▶ Aim of the task:
List every line below containing "moves".

▶ Exercise data:
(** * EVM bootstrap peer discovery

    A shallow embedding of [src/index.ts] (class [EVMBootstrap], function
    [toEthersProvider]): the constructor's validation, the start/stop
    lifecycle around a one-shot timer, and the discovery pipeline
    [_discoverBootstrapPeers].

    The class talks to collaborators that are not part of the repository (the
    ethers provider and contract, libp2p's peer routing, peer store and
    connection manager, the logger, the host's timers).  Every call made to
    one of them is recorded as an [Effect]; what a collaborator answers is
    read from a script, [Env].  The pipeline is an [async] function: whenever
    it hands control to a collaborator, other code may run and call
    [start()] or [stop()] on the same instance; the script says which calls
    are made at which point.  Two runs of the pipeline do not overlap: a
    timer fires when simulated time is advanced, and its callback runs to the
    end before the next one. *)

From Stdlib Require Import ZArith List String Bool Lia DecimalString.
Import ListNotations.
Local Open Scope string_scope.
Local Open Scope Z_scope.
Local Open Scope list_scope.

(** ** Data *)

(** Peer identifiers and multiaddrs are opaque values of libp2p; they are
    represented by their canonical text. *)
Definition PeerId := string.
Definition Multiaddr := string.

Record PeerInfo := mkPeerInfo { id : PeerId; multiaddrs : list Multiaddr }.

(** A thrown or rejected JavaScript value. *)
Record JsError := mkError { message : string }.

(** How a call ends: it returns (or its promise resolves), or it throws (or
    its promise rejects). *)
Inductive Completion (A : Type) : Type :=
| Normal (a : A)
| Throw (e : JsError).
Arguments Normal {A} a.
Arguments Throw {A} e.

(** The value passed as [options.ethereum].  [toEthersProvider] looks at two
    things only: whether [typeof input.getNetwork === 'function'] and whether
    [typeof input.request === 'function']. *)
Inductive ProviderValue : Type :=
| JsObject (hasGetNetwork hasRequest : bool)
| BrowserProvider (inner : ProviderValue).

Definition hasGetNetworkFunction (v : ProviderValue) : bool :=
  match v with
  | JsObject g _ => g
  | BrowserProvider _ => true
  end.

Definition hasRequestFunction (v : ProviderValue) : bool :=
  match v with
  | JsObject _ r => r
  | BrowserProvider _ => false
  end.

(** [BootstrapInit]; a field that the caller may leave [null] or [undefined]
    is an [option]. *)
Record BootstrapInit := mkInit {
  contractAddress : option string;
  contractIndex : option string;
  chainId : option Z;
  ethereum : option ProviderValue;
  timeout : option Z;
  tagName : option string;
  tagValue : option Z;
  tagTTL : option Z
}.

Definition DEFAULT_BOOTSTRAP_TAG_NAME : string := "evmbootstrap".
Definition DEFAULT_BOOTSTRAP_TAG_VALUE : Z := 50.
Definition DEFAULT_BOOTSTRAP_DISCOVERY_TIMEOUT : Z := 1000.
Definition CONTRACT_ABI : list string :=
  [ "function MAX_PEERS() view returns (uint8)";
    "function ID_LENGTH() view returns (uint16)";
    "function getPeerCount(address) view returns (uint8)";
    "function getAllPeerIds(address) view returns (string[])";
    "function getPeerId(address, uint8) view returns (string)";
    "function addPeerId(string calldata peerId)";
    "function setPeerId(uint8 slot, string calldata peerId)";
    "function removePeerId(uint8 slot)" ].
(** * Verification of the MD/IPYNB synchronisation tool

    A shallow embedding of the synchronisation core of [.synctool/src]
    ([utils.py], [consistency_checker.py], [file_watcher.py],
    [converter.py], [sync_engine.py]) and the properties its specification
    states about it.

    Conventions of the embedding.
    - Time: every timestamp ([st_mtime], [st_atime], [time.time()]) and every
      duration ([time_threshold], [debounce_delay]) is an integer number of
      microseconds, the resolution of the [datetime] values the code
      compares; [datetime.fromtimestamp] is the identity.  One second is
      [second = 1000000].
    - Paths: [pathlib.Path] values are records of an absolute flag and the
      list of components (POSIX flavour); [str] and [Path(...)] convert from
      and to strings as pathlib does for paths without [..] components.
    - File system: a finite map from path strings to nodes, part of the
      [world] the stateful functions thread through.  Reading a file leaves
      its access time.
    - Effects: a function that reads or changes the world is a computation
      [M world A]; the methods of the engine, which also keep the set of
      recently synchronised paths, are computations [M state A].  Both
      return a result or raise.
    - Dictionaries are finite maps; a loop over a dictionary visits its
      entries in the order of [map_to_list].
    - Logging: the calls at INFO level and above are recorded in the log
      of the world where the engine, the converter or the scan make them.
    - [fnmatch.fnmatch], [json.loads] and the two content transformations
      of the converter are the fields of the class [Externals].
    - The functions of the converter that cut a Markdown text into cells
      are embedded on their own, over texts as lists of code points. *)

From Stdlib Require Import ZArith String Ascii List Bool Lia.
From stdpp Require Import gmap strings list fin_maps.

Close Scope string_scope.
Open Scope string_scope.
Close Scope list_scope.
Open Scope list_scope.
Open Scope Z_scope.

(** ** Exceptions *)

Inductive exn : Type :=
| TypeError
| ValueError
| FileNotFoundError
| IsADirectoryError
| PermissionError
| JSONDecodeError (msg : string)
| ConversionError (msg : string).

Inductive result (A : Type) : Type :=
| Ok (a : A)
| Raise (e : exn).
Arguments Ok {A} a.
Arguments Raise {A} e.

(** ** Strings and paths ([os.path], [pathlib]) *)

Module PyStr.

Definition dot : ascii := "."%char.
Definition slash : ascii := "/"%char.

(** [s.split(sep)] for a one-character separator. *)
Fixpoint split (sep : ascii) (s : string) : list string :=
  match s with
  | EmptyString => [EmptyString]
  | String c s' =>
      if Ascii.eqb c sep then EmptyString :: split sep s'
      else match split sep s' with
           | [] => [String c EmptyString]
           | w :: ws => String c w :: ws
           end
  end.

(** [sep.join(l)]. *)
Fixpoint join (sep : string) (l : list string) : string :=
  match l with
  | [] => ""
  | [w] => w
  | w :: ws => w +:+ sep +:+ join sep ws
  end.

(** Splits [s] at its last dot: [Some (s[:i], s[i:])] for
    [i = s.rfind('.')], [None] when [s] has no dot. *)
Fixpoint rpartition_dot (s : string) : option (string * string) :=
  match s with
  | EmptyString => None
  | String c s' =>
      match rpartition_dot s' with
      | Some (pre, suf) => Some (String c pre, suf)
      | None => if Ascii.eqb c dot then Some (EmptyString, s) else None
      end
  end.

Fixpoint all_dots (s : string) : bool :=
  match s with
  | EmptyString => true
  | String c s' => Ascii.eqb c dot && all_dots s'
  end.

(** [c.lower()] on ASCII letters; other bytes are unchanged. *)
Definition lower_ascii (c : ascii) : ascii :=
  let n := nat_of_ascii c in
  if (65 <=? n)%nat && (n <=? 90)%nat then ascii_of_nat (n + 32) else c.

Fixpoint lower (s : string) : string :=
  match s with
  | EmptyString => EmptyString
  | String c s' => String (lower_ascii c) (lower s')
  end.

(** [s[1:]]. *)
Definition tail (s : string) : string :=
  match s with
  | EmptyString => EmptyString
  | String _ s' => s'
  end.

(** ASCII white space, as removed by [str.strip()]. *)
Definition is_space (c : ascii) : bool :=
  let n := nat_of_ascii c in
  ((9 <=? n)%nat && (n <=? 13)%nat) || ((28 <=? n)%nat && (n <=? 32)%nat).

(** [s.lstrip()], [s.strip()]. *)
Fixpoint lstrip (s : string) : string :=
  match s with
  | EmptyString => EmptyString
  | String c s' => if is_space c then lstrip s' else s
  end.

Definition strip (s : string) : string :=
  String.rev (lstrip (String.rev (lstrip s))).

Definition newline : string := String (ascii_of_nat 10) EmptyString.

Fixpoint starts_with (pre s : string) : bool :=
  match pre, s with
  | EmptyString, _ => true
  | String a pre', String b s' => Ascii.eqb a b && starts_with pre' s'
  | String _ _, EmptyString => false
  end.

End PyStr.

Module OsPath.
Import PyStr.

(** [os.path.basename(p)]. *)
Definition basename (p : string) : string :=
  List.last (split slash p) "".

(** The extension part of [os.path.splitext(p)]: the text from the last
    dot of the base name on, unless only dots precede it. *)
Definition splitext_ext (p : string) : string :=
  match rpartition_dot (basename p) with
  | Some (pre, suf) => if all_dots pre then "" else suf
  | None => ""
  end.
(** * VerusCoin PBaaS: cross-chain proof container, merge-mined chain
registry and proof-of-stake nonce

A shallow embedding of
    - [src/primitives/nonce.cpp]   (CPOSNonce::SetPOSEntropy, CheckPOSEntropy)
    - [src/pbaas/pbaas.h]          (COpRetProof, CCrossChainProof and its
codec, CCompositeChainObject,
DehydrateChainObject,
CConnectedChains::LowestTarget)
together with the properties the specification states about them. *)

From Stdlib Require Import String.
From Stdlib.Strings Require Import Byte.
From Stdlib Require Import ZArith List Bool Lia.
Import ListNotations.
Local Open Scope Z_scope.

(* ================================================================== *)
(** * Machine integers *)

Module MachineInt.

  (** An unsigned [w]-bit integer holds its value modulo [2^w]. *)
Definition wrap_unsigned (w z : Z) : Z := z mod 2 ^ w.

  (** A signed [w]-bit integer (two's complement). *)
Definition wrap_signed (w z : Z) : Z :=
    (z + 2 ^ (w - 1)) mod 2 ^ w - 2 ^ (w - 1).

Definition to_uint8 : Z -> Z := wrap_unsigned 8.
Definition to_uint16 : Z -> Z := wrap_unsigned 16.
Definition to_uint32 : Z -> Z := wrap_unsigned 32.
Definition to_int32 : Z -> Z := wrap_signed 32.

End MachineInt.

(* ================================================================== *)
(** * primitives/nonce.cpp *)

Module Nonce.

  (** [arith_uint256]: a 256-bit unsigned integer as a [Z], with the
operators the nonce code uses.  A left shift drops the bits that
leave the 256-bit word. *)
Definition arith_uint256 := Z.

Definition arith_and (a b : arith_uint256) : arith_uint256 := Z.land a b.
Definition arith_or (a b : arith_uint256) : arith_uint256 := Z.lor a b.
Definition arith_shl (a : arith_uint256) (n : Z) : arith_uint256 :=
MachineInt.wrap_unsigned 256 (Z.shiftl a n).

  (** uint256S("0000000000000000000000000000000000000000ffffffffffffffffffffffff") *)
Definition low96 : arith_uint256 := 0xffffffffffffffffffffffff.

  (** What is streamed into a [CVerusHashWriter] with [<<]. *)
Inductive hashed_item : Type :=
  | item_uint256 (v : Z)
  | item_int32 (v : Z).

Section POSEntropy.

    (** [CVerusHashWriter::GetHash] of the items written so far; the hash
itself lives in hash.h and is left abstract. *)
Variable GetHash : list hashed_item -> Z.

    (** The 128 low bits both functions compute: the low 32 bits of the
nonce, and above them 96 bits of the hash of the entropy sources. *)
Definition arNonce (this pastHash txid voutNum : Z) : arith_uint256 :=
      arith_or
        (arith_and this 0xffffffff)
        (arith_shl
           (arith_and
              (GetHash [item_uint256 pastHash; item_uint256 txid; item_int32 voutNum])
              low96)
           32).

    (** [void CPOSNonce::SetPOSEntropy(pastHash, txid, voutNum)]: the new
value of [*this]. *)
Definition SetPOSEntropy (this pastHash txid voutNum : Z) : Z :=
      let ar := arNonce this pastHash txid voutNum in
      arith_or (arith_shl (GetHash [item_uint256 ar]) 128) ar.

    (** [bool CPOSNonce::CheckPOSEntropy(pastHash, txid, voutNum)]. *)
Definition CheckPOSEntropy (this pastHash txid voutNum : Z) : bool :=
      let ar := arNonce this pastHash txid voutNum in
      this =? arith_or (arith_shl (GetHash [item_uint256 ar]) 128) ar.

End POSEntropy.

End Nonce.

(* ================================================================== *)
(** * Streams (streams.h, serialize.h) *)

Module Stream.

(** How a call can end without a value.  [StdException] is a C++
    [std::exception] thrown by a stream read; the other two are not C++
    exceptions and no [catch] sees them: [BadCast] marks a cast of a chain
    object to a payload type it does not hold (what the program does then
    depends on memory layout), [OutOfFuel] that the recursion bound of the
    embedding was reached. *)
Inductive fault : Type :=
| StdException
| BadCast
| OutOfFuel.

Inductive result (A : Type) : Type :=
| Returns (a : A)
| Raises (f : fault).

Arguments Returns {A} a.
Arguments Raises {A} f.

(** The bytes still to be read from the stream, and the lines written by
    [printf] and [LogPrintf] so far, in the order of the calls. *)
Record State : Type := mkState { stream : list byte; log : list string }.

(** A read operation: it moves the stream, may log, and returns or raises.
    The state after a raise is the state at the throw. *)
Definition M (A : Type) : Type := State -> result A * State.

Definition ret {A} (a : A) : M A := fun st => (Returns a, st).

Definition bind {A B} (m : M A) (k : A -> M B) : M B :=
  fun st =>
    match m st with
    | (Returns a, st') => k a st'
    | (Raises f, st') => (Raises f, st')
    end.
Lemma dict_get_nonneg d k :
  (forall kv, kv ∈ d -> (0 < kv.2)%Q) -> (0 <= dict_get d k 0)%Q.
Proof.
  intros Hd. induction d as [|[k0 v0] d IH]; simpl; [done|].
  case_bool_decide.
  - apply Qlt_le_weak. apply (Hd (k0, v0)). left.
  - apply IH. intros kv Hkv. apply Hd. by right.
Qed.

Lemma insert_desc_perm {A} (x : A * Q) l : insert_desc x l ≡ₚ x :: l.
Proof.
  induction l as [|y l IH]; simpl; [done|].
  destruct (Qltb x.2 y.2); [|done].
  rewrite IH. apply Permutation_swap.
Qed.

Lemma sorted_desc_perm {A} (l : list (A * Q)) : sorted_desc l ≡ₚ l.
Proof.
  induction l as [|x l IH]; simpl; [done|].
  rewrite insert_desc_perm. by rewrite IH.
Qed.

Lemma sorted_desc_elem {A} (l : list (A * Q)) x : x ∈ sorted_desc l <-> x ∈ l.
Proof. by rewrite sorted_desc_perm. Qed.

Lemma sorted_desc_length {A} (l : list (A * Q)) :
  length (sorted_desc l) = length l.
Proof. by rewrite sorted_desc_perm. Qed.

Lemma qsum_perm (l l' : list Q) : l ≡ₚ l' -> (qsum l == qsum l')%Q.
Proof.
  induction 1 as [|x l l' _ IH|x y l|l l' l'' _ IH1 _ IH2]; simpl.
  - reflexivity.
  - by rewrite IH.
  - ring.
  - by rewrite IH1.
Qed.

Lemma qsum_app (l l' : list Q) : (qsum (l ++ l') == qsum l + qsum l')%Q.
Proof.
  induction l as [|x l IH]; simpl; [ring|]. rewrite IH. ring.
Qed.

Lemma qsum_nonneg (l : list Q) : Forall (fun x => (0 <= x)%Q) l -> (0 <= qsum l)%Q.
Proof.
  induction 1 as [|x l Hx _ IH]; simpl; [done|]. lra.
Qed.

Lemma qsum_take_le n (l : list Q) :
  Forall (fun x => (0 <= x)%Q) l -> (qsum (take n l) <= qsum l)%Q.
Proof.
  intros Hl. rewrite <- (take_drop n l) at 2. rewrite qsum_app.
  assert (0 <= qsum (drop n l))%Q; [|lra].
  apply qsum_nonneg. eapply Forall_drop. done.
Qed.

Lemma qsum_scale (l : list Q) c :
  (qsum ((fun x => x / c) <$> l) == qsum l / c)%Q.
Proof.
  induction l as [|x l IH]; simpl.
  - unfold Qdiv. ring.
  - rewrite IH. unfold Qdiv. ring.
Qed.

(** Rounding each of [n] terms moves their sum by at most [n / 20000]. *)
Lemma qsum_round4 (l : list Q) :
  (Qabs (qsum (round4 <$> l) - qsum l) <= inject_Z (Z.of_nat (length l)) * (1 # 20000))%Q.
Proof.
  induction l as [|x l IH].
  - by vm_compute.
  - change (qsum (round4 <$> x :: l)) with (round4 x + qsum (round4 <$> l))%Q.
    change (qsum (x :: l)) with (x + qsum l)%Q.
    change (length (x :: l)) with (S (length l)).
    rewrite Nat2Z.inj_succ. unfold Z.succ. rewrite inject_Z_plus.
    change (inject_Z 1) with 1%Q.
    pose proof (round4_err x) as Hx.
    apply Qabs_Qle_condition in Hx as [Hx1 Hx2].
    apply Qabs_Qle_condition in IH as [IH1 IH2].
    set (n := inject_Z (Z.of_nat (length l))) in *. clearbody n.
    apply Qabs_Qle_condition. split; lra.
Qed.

▶ Exercise answer:
(** A read operation: it moves the stream, may log, and returns or raises.
(** Rounding each of [n] terms moves their sum by at most [n / 20000]. *)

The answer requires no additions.